▸ **Your instructions**: The answer must consist of every line from the data that holds the string "properties".
========
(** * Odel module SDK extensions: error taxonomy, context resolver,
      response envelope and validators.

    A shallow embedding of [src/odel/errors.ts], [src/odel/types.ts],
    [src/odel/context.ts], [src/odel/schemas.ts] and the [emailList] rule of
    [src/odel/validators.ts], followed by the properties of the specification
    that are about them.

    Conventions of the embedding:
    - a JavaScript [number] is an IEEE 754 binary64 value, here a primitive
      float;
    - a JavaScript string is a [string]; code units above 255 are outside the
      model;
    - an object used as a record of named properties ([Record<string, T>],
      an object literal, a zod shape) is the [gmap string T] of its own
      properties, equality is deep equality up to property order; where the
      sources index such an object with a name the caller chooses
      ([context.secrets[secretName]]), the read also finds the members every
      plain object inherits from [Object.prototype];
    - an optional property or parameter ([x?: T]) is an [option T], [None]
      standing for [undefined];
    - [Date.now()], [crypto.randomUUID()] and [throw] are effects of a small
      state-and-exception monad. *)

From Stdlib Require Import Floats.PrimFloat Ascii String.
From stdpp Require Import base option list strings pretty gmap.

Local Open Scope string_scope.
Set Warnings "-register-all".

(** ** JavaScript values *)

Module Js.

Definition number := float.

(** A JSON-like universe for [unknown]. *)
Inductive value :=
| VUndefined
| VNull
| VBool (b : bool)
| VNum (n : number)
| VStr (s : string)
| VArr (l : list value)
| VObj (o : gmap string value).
========
▸ **Output of the task**:
    [src/odel/validators.ts], followed by the properties of the specification
    - an object used as a record of named properties ([Record<string, T>],
      properties, equality is deep equality up to property order; where the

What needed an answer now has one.